TRY IT →
Line by line, copy the material below exactly.

GIVEN INFORMATION Block Start

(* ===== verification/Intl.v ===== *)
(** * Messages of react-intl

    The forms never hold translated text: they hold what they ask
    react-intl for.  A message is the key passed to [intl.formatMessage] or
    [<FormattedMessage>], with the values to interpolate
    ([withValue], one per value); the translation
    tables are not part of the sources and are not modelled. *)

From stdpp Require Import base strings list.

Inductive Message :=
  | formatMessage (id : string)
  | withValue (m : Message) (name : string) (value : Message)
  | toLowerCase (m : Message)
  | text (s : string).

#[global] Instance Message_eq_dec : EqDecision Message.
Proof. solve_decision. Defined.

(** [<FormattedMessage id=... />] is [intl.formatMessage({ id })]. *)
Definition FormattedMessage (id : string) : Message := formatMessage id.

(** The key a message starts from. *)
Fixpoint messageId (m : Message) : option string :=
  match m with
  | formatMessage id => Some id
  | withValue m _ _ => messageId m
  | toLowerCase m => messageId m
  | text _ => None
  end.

GIVEN INFORMATION Block End

EXERCISE ANSWER →
(* ===== verification/Intl.v ===== *)
(** * Messages of react-intl

    The forms never hold translated text: they hold what they ask
    react-intl for.  A message is the key passed to [intl.formatMessage] or
    [<FormattedMessage>], with the values to interpolate
    ([withValue], one per value); the translation
    tables are not part of the sources and are not modelled. *)

From stdpp Require Import base strings list.

Inductive Message :=
  | formatMessage (id : string)
  | withValue (m : Message) (name : string) (value : Message)
  | toLowerCase (m : Message)
  | text (s : string).

#[global] Instance Message_eq_dec : EqDecision Message.
Proof. solve_decision. Defined.

(** [<FormattedMessage id=... />] is [intl.formatMessage({ id })]. *)
Definition FormattedMessage (id : string) : Message := formatMessage id.

(** The key a message starts from. *)
Fixpoint messageId (m : Message) : option string :=
  match m with
  | formatMessage id => Some id
  | withValue m _ _ => messageId m
  | toLowerCase m => messageId m
  | text _ => None
  end.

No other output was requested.